EXERCISE DESCRIPTION => Below are some entries. Copy each line in them that holds "then".

AVAILABLE RECORDS =>
(** [merge_step]: the builder and the new [lower1] and [lower2]. *)
Definition merge_step self (trie1 : Layer K L) (lower1 upper1 : nat) (trie2 : Layer K L) (lower2 upper2 : nat) map_func :
  option (LayerBuilder K B * nat * nat) :=
  k1 ← l_keys trie1 !! lower1;
  k2 ← l_keys trie2 !! lower2;
  match cmp k1 k2 with
  | Lt =>
    n ← advance_to sk (l_keys trie1) (1 + lower1) upper1 k2;
    let step := Nat.min (1 + n) 1000 in
    self ← copy_range self trie1 lower1 (lower1 + step) map_func;
    Some (self, lower1 + step, lower2)
  | Eq =>
    '(vals, lower) ← Trie.boundary (lb_vals self);
    self ← merge_values self trie1 lower1 trie2 lower2
             (λ b c1 c2, Trie.push_merge b c1 c2 map_func) k1 vals lower;
    Some (self, lower1 + 1, lower2 + 1)
  | Gt =>
    n ← advance_to sk (l_keys trie2) (1 + lower2) upper2 k1;
    let step := Nat.min (1 + n) 1000 in
    self ← copy_range self trie2 lower2 (lower2 + step) map_func;
    Some (self, lower1, lower2 + step)
  end.

Definition merge_step_retain_keys self (trie1 : Layer K L) (lower1 upper1 : nat) (trie2 : Layer K L) (lower2 upper2 : nat)
    (filter : K → bool) map_func : option (LayerBuilder K B * nat * nat) :=
  k1 ← l_keys trie1 !! lower1;
  k2 ← l_keys trie2 !! lower2;
  match cmp k1 k2 with
  | Lt =>
    n ← advance_to sk (l_keys trie1) (1 + lower1) upper1 k2;
    let step := Nat.min (1 + n) 1000 in
    self ← copy_range_retain_keys self trie1 lower1 (lower1 + step) filter map_func;
    Some (self, lower1 + step, lower2)
  | Eq =>
    '(vals, lower) ← Trie.boundary (lb_vals self);
    self ← (if filter k1 then
              merge_values self trie1 lower1 trie2 lower2
                (λ b c1 c2, Trie.push_merge b c1 c2 map_func) k1 vals lower
            else Some (with_vals self vals));
    Some (self, lower1 + 1, lower2 + 1)
  | Gt =>
    n ← advance_to sk (l_keys trie2) (1 + lower2) upper2 k1;
    let step := Nat.min (1 + n) 1000 in
    self ← copy_range_retain_keys self trie2 lower2 (lower2 + step) filter map_func;
    Some (self, lower1, lower2 + step)
  end.

(** [while lower1 < upper1 && lower2 < upper2] around a merge step. *)
Definition step_fn : Type := LayerBuilder K B → nat → nat → option (LayerBuilder K B * nat * nat).
Fixpoint merge_loop (step : step_fn) (gas : nat) self (lower1 upper1 lower2 upper2 : nat) :
  option (LayerBuilder K B * nat * nat) :=
  match gas with
  | O => None
  | S gas =>
    if (lower1 <? upper1) && (lower2 <? upper2) then
      '(self, lower1, lower2) ← step self lower1 lower2;
      merge_loop step gas self lower1 upper1 lower2 upper2
    else Some (self, lower1, lower2)
  end.

(** [push_merge] and [push_merge_retain_keys]: the loop, then what remains of either side. *)
Definition push_merge self (cursor1 cursor2 : LayerCursor K L C) map_func : option (LayerBuilder K B) :=
  let '(lower1, upper1) := ly_bounds cursor1 in
  let '(lower2, upper2) := ly_bounds cursor2 in
  let trie1 := ly_storage cursor1 in
  let trie2 := ly_storage cursor2 in
  assert! ((lower1 <=? upper1) && (lower2 <=? upper2)) in
  '(self, lower1, lower2) ← merge_loop
     (λ b l1 l2, merge_step b trie1 l1 upper1 trie2 l2 upper2 map_func)
     (S ((upper1 - lower1) + (upper2 - lower2))) self lower1 upper1 lower2 upper2;
  self ← (if lower1 <? upper1 then copy_range self trie1 lower1 upper1 map_func else Some self);
  if lower2 <? upper2 then copy_range self trie2 lower2 upper2 map_func else Some self.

SOLUTION TO THIS PROBLEM =>
    self ← (if filter k1 then
    if (lower1 <? upper1) && (lower2 <? upper2) then
(** [push_merge] and [push_merge_retain_keys]: the loop, then what remains of either side. *)
  self ← (if lower1 <? upper1 then copy_range self trie1 lower1 upper1 map_func else Some self);
  if lower2 <? upper2 then copy_range self trie2 lower2 upper2 map_func else Some self.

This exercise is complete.